Murphy noted the school will also make Rowan one of two universities in the U.S. to offer doctorate degrees in medicine, veterinary, and osteopathic medicine.
“For so many of us, our pets are our family,” the governor said at Friday’s groundbreaking ceremony. “They deserve the highest quality medical care, as well.”
“Just as I want to see more doctors and nurses educated in New Jersey, I want to see veterinarians follow the same path,” he added, saying future graduates will “provide medical care to every member of a family living in New Jersey.”
Officials stressed this comes at a critical time as the veterinarian industry is facing a shortage of trained and licensed vets.
Several colleges in the state do offer programs to meet prerequisites for veterinary programs, according to the New Jersey Veterinary Medical Association. But students then have to leave to get their doctorate.
This school, officials said, will not only keep students in state but attract others from across the country seeking to become animal doctors and technicians, spurring growth in the local economy.
Matthew Edson, the school’s founding dean, said he knows firsthand how important that is. The Burlington County native received his bachelor’s degree in animal science from Rutgers University but had to leave for Kansas State University to get his doctorate in veterinary medicine.
“The ability to fix that for future generations is really incredibly important to me,” said Edson, the owner of Rancocas Veterinary Associates in nearby Mount Laurel.
Edson, also a former councilman in Eastampton Township, stressed this is not just about training people to treat pets.
“This is about public health,” he said, explaining that includes fighting diseases among animals and protecting livestock.
The 108,000-square-foot facility will include a teaching hospital and laboratories.
“This is one hell of a day for South Jersey and the state of New Jersey,” said former state Senate President Stephen Sweeney, a Gloucester County Democrat on hand for the groundbreaking. “This is a big, big component of our economy.”
The state Legislature last year approved $75 million in state taxpayer money to help fund construction of the facility at Rowan, a public university.
The $30 million donation from Shreiber, chairman of J&J Snack Foods, is the third-largest gift in Rowan history. It will support scholarships toward vet degrees, making them more accessible, said Ali Houshmand, Rowan’s president.
Shreiber, who owns a farm on Mullica Hill that‘a home to various rescue animals, previously gave $3 million in 2019 that helped Rowan establish a pet therapy program.

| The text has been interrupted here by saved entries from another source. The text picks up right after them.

(** * StormWater agent core: context store, cycle scheduler and skill dispatch

    A shallow embedding of the Python sources
      - [context_manager.py]  ([ContextManager]),
      - [agent_loop.py]       ([VaderLoop]),
      - [file_manager.py], [self_optimizer.py], [config_loader.py],
        [base_commands.py] ([BaseCommands], [WebScraper]) and
        [mobile/model_router.py],
    the properties of them that the specification states, and further
    properties that the sources show.

    Python objects are records, Python methods are computations in a small
    state-and-exception monad that also records the observable effects
    (log records, [time.sleep] requests, [json.dump] writes) in a trace.
    What the environment decides (the clock, the file system, the bodies of
    skills that do I/O) is an explicit argument of the method that asks for it.

    Scope of the value model: JSON numbers are Python [int]s (no fractional
    numbers), strings are sequences of one-byte characters, and only
    exceptions derived from [Exception] are raised ([KeyboardInterrupt] and
    [SystemExit] are not modelled). *)

From Stdlib Require Import ZArith String Ascii List Floats.
From stdpp Require Import gmap strings list pretty.

Local Open Scope Z_scope.
Local Open Scope string_scope.
Local Open Scope list_scope.
#[local] Set Warnings "-inexact-float".

(** ** Python values *)

#[local] Set Warnings "-register-all".

(** The values that [json.load] returns and that the context holds. A nested
    [dict] keeps its items in insertion order, as Python does. *)
Inductive pyval : Type :=
| VNone
| VBool (b : bool)
| VInt (z : Z)
| VStr (s : string)
| VList (l : list pyval)
| VDict (d : list (string * pyval)).

(** Hashable values as dictionary keys. [True] and [1] hash and compare
    equal in Python, so both booleans are integer keys. *)
Inductive pykey : Type :=
| KNone
| KInt (z : Z)
| KStr (s : string).

#[global] Instance pykey_eq_dec : EqDecision pykey.
Proof. solve_decision. Defined.

Definition pykey_encode (k : pykey) : unit + (Z + string) :=
  match k with
  | KNone => inl tt
  | KInt z => inr (inl z)
  | KStr s => inr (inr s)
  end.

Definition pykey_decode (x : unit + (Z + string)) : pykey :=
  match x with
  | inl _ => KNone
  | inr (inl z) => KInt z
  | inr (inr s) => KStr s
  end.

#[global] Instance pykey_countable : Countable pykey.
Proof.
  apply (inj_countable' pykey_encode pykey_decode).
  intros []; reflexivity.
Defined.

(** [type(v).__name__] *)
Definition type_name (v : pyval) : string :=
  match v with
  | VNone => "NoneType"
  | VBool _ => "bool"
  | VInt _ => "int"
  | VStr _ => "str"
  | VList _ => "list"
  | VDict _ => "dict"
  end.

(** [bool(v)], the test of [if v:] *)
Definition truthy (v : pyval) : bool :=
  match v with
  | VNone => false
  | VBool b => b
  | VInt z => negb (z =? 0)%Z
  | VStr s => negb (String.length s =? 0)%nat
  | VList l => negb (length l =? 0)%nat
  | VDict d => negb (length d =? 0)%nat
  end.

(** ['<s>'] as the C-level messages format a name ([%s] between quotes). *)
Definition quoted (s : string) : string := "'" +:+ s +:+ "'".

(** [repr(s)] of a string, for characters below 256: the quote is the
    single quote, or the double quote when the string holds a single quote
    and no double quote; the quote and the backslash are escaped by a
    backslash, tab, line feed and carriage return are written with the
    letters t, n and r after a backslash, and every other character that is
    not printable (below 32, 127 to 160, 173) as backslash, x and two
    hexadecimal digits. *)
Fixpoint contains (q : ascii) (s : string) : bool :=
  match s with
  | EmptyString => false
  | String c s' => Ascii.eqb c q || contains q s'
  end.

Definition printable (c : ascii) : bool :=
  let n := nat_of_ascii c in
  ((32 <=? n) && (n <? 127) || (161 <=? n) && negb (n =? 173))%nat.

Definition hex_digit (n : nat) : ascii :=
  nth n (list_ascii_of_string "0123456789abcdef") "0"%char.

Definition backslash : ascii := "092".
Definition double_quote : ascii := "034".

Fixpoint escape (q : ascii) (s : string) : string :=
  match s with
  | EmptyString => EmptyString
  | String c s' =>
      let rest := escape q s' in
      if Ascii.eqb c q || Ascii.eqb c backslash then String backslash (String c rest)
      else if Ascii.eqb c "009" then String backslash (String "t" rest)
      else if Ascii.eqb c "010" then String backslash (String "n" rest)
      else if Ascii.eqb c "013" then String backslash (String "r" rest)
      else if printable c then String c rest
      else String backslash
             (String "x"
                (String (hex_digit (nat_of_ascii c / 16))
                   (String (hex_digit (nat_of_ascii c mod 16)) rest)))
  end.

Definition str_repr (s : string) : string :=
  let q := if contains "'" s && negb (contains double_quote s) then double_quote
           else "'"%char in
  String q (escape q s +:+ String q EmptyString).

Fixpoint join (sep : string) (l : list string) : string :=
  match l with
  | [] => EmptyString
  | [s] => s
  | s :: l' => s +:+ sep +:+ join sep l'
  end.

(** [repr(v)] *)
Fixpoint py_repr (v : pyval) : string :=
  match v with
  | VNone => "None"
  | VBool true => "True"
  | VBool false => "False"
  | VInt z => pretty_Z z
  | VStr s => str_repr s
  | VList l => "[" +:+ join ", " (map py_repr l) +:+ "]"
  | VDict d =>
      "{" +:+ join ", " (map (fun kv => str_repr (fst kv) +:+ ": " +:+ py_repr (snd kv)) d) +:+ "}"
  end.

(** [str(v)], what an f-string interpolates *)
Definition py_str (v : pyval) : string :=
  match v with
  | VStr s => s
  | _ => py_repr v
  end.

(** ** Exceptions, effects and the method monad *)

(** An exception object: its class name and [str(e)]. *)
Record exn : Type := Exn { exc_class : string; exc_text : string }.

Definition TypeError := Exn "TypeError".
Definition ValueError := Exn "ValueError".
Definition AttributeError := Exn "AttributeError".
(** [str(KeyError(k))] is [repr(k)]. *)
Definition KeyError (k : string) := Exn "KeyError" (str_repr k).

Inductive level : Type := DEBUG | INFO | ERROR.

(** Observable effects, in the order they happen. *)
Inductive event : Type :=
| EvLog (logger : string) (lv : level) (text : string)
| EvSleep (secs : float)
| EvDump (file : string) (blob : gmap pykey pyval).

Inductive result (A : Type) : Type :=
| Ok (a : A)
| Raise (e : exn).
Arguments Ok {A} a.
Arguments Raise {A} e.

(** What running a method on an object in state [S] gives: how it ended,
    the state it left, the effects it emitted. *)
Record out (S A : Type) : Type := Out { res : result A; post : S; emitted : list event }.
Arguments Out {S A} res post emitted.
Arguments res {S A} o.
Arguments post {S A} o.
Arguments emitted {S A} o.

Definition M (S A : Type) : Type := S -> out S A.

Definition ret {S A} (a : A) : M S A := fun s => Out (Ok a) s [].

Definition raise {S A} (e : exn) : M S A := fun s => Out (Raise e) s [].

Definition bind {S A B} (m : M S A) (k : A -> M S B) : M S B :=
  fun s =>
    let o := m s in
    match res o with
    | Ok a => let o' := k a (post o) in Out (res o') (post o') (emitted o ++ emitted o')
    | Raise e => Out (Raise e) (post o) (emitted o)
    end.

(** [try: m  except Exception as e: h e]; the state changes and effects of
    the interrupted body stay. *)
Definition try_except {S A} (m : M S A) (h : exn -> M S A) : M S A :=
  fun s =>
    let o := m s in
    match res o with
    | Ok a => o
    | Raise e => let o' := h e (post o) in Out (res o') (post o') (emitted o ++ emitted o')
    end.

Definition is_Ok {A} (r : result A) : Prop := exists a, r = Ok a.

Definition lift_result {S A} (r : result A) : M S A :=
  match r with
  | Ok a => ret a
  | Raise e => raise e
  end.

Definition get {S} : M S S := fun s => Out (Ok s) s [].
Definition modify {S} (f : S -> S) : M S unit := fun s => Out (Ok tt) (f s) [].
Definition emit {S} (ev : event) : M S unit := fun s => Out (Ok tt) s [ev].

(** Every run of [m] relates the state before to the state after by [R]. *)
Definition preserves {S A} (R : S -> S -> Prop) (m : M S A) : Prop :=
  forall s, R s (post (m s)).

(** Run a method of a member object (a field read by [proj], written by [inj]). *)
Definition zoom {S T A} (proj : S -> T) (inj : T -> S -> S) (m : M T A) : M S A :=
  fun s => let o := m (proj s) in Out (res o) (inj (post o) s) (emitted o).

Declare Scope py_scope.
Delimit Scope py_scope with py.
Notation "x <- m ;; k" := (bind m (fun x => k))
  (at level 100, m at next level, right associativity) : py_scope.
Notation "m ;;; k" := (bind m (fun _ => k))
  (at level 100, right associativity) : py_scope.
Local Open Scope py_scope.

Definition log {S} (logger : string) (lv : level) (text : string) : M S unit :=
  emit (EvLog logger lv text).

(** ** Operations on values that may raise *)

(** [len(v)] *)
Definition py_len (v : pyval) : result nat :=
  match v with
  | VStr s => Ok (String.length s)
  | VList l => Ok (length l)
  | VDict d => Ok (length d)
  | _ => Raise (TypeError ("object of type " +:+ quoted (type_name v) +:+ " has no len()"))
  end.

Fixpoint string_drop (n : nat) (s : string) : string :=
  match n, s with
  | O, _ => s
  | S n', String _ s' => string_drop n' s'
  | S _, EmptyString => EmptyString
  end.

(** [v[-n:]] for [n > 0]: the last [n] items (all of them when there are
    fewer). A dictionary cannot be sliced: [TypeError] before Python 3.12,
    [KeyError] since; the class name is all that differs. *)
Definition py_slice_last (n : nat) (v : pyval) : result pyval :=
  match v with
  | VList l => Ok (VList (drop (length l - n) l))
  | VStr s => Ok (VStr (string_drop (String.length s - n) s))
  | VDict _ => Raise (TypeError "unhashable type: 'slice'")
  | _ => Raise (TypeError (quoted (type_name v) +:+ " object is not subscriptable"))
  end.

(** [v.append(x)]: only a list has the method. *)
Definition py_append (v x : pyval) : result pyval :=
  match v with
  | VList l => Ok (VList (l ++ [x]))
  | _ => Raise (AttributeError (quoted (type_name v) +:+ " object has no attribute 'append'"))
  end.

Fixpoint assoc_get (k : string) (d : list (string * pyval)) : option pyval :=
  match d with
  | [] => None
  | (k', v) :: d' => if String.eqb k' k then Some v else assoc_get k d'
  end.

(** [v[k]] with a string [k] *)
Definition py_getitem (v : pyval) (k : string) : result pyval :=
  match v with
  | VDict d =>
      match assoc_get k d with
      | Some x => Ok x
      | None => Raise (KeyError k)
      end
  | VList _ => Raise (TypeError "list indices must be integers or slices, not str")
  | VStr _ => Raise (TypeError "string indices must be integers, not 'str'")
  | _ => Raise (TypeError (quoted (type_name v) +:+ " object is not subscriptable"))
  end.

(** [v.get(k)] *)
Definition py_get (v : pyval) (k : string) : result pyval :=
  match v with
  | VDict d =>
      match assoc_get k d with
      | Some x => Ok x
      | None => Ok VNone
      end
  | _ => Raise (AttributeError (quoted (type_name v) +:+ " object has no attribute 'get'"))
  end.

(** [v.get(k, default)] *)
Definition py_get_default (v : pyval) (k : string) (default : pyval) : result pyval :=
  match v with
  | VDict d =>
      match assoc_get k d with
      | Some x => Ok x
      | None => Ok default
      end
  | _ => Raise (AttributeError (quoted (type_name v) +:+ " object has no attribute 'get'"))
  end.

(** [v == s] for a string [s] *)
Definition py_eq_str (v : pyval) (s : string) : bool :=
  match v with
  | VStr s' => String.eqb s' s
  | _ => false
  end.

(** [d.setdefault(k, v)], as the dictionary it leaves *)
Definition set_default (k : string) (v : pyval) (d : list (string * pyval))
  : list (string * pyval) :=
  match assoc_get k d with
  | Some _ => d
  | None => d ++ [(k, v)]
  end.

(** [hash(v)] succeeds *)
Definition key_of (v : pyval) : result pykey :=
  match v with
  | VNone => Ok KNone
  | VBool b => Ok (KInt (if b then 1 else 0))
  | VInt z => Ok (KInt z)
  | VStr s => Ok (KStr s)
  | _ => Raise (TypeError ("unhashable type: " +:+ quoted (type_name v)))
  end.

(** ** context_manager.py *)

Module ContextManager.

(** The mutable part of a [ContextManager] object: its [current_context]
    dictionary. [logger] and [context_file] never change. *)
Record state : Type := Build { current_context : gmap pykey pyval }.

Definition logger : string := "ContextManager".
Definition context_file : string := "data/context.json".

(** [__init__] *)
Definition init : state :=
  Build (list_to_map
    [ (KStr "system_state", VStr "initializing");
      (KStr "last_update", VNone);
      (KStr "active_tasks", VList []);
      (KStr "pending_inputs", VList []);
      (KStr "environment_data", VDict []);
      (KStr "short_term_memory", VList []) ]).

He said the veterinarian school is the culmination of a moment he had as a young boy, when a dog followed him home in Chester, Pa., in the 1950s.
“I kept the dog, but I didn’t have a place to take him for medical care,” Shreiber recalled, saying he’s “honored” to be part of the new school.
“I’m looking forward to that first class.”
Also at Friday’s event were a pair of lawmakers who graduated from Rowan: state Sen. Troy Singleton, D-Burlington, and Assemblyman Bill Moen, D-Camden.
Singleton showed pride by throwing shade at Rutgers, the state’s largest university.
“The real RU is in Glassboro,” he said. “And I mean that sincerely. We continue to set the bar so high for all New Jerseyans to follow.”
Moen said the vet school will allow Jerseyans to “follow their dreams right here at home.”
That includes Kayla Bhagaloo, a 17-year-old Sussex County resident who will be a student at the school. She notes how she hails from an agriculturally heavy area “with dairy and horse farms only a mere few miles from my town and school, making the need for veterinary medicine ever-prevalent.”
“Others that have pursued the same end goal as me have been paying off debt for 50-plus years and had to attain their degree overseas,” Bhagaloo said. “Knowing that I’m only a two-hour drive from home if I ever need a home-cooked meal or a hug is exponentially reassuring.”